_What you need to do_: Go to the line containing "intros Herr. apply" in the records below and print it and every following line exactly, on through the line containing "intros Hsame.", then stop.

_Material for this task_:
(** X12.  The assertion of [save] and [delete] on the full filename never
    fails: neither raises [AssertionError], whatever the item and the file
    system ([save] with codecs that raise none). *)
Theorem assertion_never_fails `{Codecs}
    (corn : Filesystem) (item : item_values) (st : Os.fs) :
  (forall enc s, encode enc s <> Raise AssertionError) ->
  (save corn item st).1 <> Raise AssertionError
  /\ (delete_ corn item st).1 <> Raise AssertionError.
Proof.
  intros Hcodec. split.
  - rewrite save_unfold.
    destruct (full_filename corn item) as [full|e] eqn:Hfull;
      [|simpl; intros [= ->]; now apply full_filename_error in Hfull].
    destruct ((if Os.exists_ st (Str.dirname full) then io_ret tt
               else makedirs (Str.dirname full)) st) as [[[]|e] st1] eqn:Hmk.
    + destruct (Os.open_w st1 full) as [st2|e] eqn:Hopen;
        [|simpl; intros [= ->]; now apply open_w_error in Hopen].
      destruct (item !! content_property corn) as [v|]; [|discriminate].
      destruct (to_write (encoding corn) v) as [data|e] eqn:Hdata.
      * destruct (Os.write st2 full data) as [st3|e] eqn:Hw; [discriminate|].
        simpl. intros [= ->]. now apply write_error in Hw.
      * simpl. intros [= ->]. unfold to_write in Hdata.
        destruct (encoding corn), v; try discriminate. now apply Hcodec in Hdata.
    + simpl. intros [= ->].
      destruct (Os.exists_ st (Str.dirname full)); [discriminate|].
      unfold makedirs in Hmk.
      pose proof (makedirs_loop_error (Str.split slash (Str.rstrip_slash (Str.dirname full)))
                    [] st AssertionError) as Herr.
      rewrite Hmk in Herr. destruct (Herr eq_refl). discriminate.
  - rewrite delete_unfold.
    destruct (full_filename corn item) as [full|e] eqn:Hfull;
      [|simpl; intros [= ->]; now apply full_filename_error in Hfull].
    destruct (Os.remove st full) as [st1|e] eqn:Hrm;
      [|simpl; intros [= ->]; now apply remove_error in Hrm].
    destruct (filename corn item) as [relative|e] eqn:Hrel;
      [|simpl; intros [= ->]; now apply filename_error in Hrel].
    intros Herr. apply remove_empty_directories_error in Herr as [p Hp]. discriminate.
Qed.

Lemma assertion_never_fails_witness :
  exists corn,
    corn_ab = Ok corn
    /\ (save (H := latin1) corn (item_ab ".." "x") dir_flat).1 <> Raise AssertionError
    /\ (delete_ corn (item_ab ".." "x") dir_flat).1 <> Raise AssertionError.
Proof.
  eexists. split; [reflexivity|].
  apply (assertion_never_fails (H := latin1) _ (item_ab ".." "x") dir_flat).
  intros enc s. discriminate.
Defined.

(** ** What a filename depends on *)

Lemma filename_values_agree (item1 item2 : item_values) names :
  forall acc,
    (forall n, n ∈ names -> item1 !! n = item2 !! n) ->
    filename_values item1 names acc = filename_values item2 names acc.
Proof.
  induction names as [|n names IH]; intros acc Hsame; [reflexivity|].
  simpl. rewrite (Hsame n) by apply list_elem_of_here.
  destruct (item2 !! n) as [v|]; simpl; [|reflexivity].
  destruct (strict_unicode v) as [value|e]; simpl; [|reflexivity].
  destruct (Str.contains slash value); [reflexivity|].
  apply IH. intros n' Hn'. apply Hsame. now apply list_elem_of_further.
Qed.

(** X13.  The filename of an item is made of its identity properties
    only: two items with the same values for them (missing ones included)
    have the same filename and full filename, or fail with the same
    error, whatever their other properties are. *)
Theorem filename_reads_identity_properties_only
    (corn : Filesystem) (item1 item2 : item_values) :
  (forall n, n ∈ identity_properties corn -> item1 !! n = item2 !! n) ->
  filename corn item1 = filename corn item2
  /\ full_filename corn item1 = full_filename corn item2.
Proof.
  intros Hsame.
  assert (filename corn item1 = filename corn item2) as Hf.
  { unfold filename. now rewrite (filename_values_agree item1 item2 _ ∅ Hsame). }
  split; [exact Hf|]. unfold full_filename. now rewrite Hf.
Qed.

Lemma filename_reads_identity_properties_only_witness :
  exists corn,
    corn_ab = Ok corn
    /\ filename corn (item_ab "2024" "x")
       = filename corn (<[u "content" := PyOther]> (item_ab "2024" "x"))
    /\ full_filename corn (item_ab "2024" "x")
       = full_filename corn (<[u "content" := PyOther]> (item_ab "2024" "x")).
Proof.
  destruct corn_ab as [corn|e] eqn:E; [|vm_compute in E; discriminate].
  exists corn. split; [reflexivity|].
  apply (filename_reads_identity_properties_only corn (item_ab "2024" "x")
           (<[u "content" := PyOther]> (item_ab "2024" "x"))).
  assert (identity_properties corn = [u "a"; u "b"]) as ->
    by (vm_compute in E; injection E as <-; reflexivity).
  intros n Hn. symmetry. apply lookup_insert_ne. intros <-.
  apply elem_of_cons in Hn as [Hn|Hn]; [discriminate|].
  apply elem_of_cons in Hn as [Hn|Hn]; [discriminate|].
  inversion Hn.
Defined.

(** ** The types of the properties *)

Lemma lookup_fold_insert (t : Type_) (names : list text) :
  forall (m : gmap text Type_) (n : text),
    fold_left (fun props n0 => <[n0 := t]> props) names m !! n
    = if bool_decide (n ∈ names) then Some t else m !! n.
Proof.
  induction names as [|n0 names IH]; intros m n; cbn [fold_left].
  - case_bool_decide as Hn; [inversion Hn|reflexivity].
  - rewrite IH. do 2 case_bool_decide; try reflexivity.
    + exfalso. set_solver.
    + assert (n = n0) as -> by set_solver. apply lookup_insert_eq.
    + apply lookup_insert_ne. set_solver.
Qed.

_Response_:
    intros Herr. apply remove_empty_directories_error in Herr as [p Hp]. discriminate.
Qed.

Lemma assertion_never_fails_witness :
  exists corn,
    corn_ab = Ok corn
    /\ (save (H := latin1) corn (item_ab ".." "x") dir_flat).1 <> Raise AssertionError
    /\ (delete_ corn (item_ab ".." "x") dir_flat).1 <> Raise AssertionError.
Proof.
  eexists. split; [reflexivity|].
  apply (assertion_never_fails (H := latin1) _ (item_ab ".." "x") dir_flat).
  intros enc s. discriminate.
Defined.

(** ** What a filename depends on *)

Lemma filename_values_agree (item1 item2 : item_values) names :
  forall acc,
    (forall n, n ∈ names -> item1 !! n = item2 !! n) ->
    filename_values item1 names acc = filename_values item2 names acc.
Proof.
  induction names as [|n names IH]; intros acc Hsame; [reflexivity|].
  simpl. rewrite (Hsame n) by apply list_elem_of_here.
  destruct (item2 !! n) as [v|]; simpl; [|reflexivity].
  destruct (strict_unicode v) as [value|e]; simpl; [|reflexivity].
  destruct (Str.contains slash value); [reflexivity|].
  apply IH. intros n' Hn'. apply Hsame. now apply list_elem_of_further.
Qed.

(** X13.  The filename of an item is made of its identity properties
    only: two items with the same values for them (missing ones included)
    have the same filename and full filename, or fail with the same
    error, whatever their other properties are. *)
Theorem filename_reads_identity_properties_only
    (corn : Filesystem) (item1 item2 : item_values) :
  (forall n, n ∈ identity_properties corn -> item1 !! n = item2 !! n) ->
  filename corn item1 = filename corn item2
  /\ full_filename corn item1 = full_filename corn item2.
Proof.
  intros Hsame.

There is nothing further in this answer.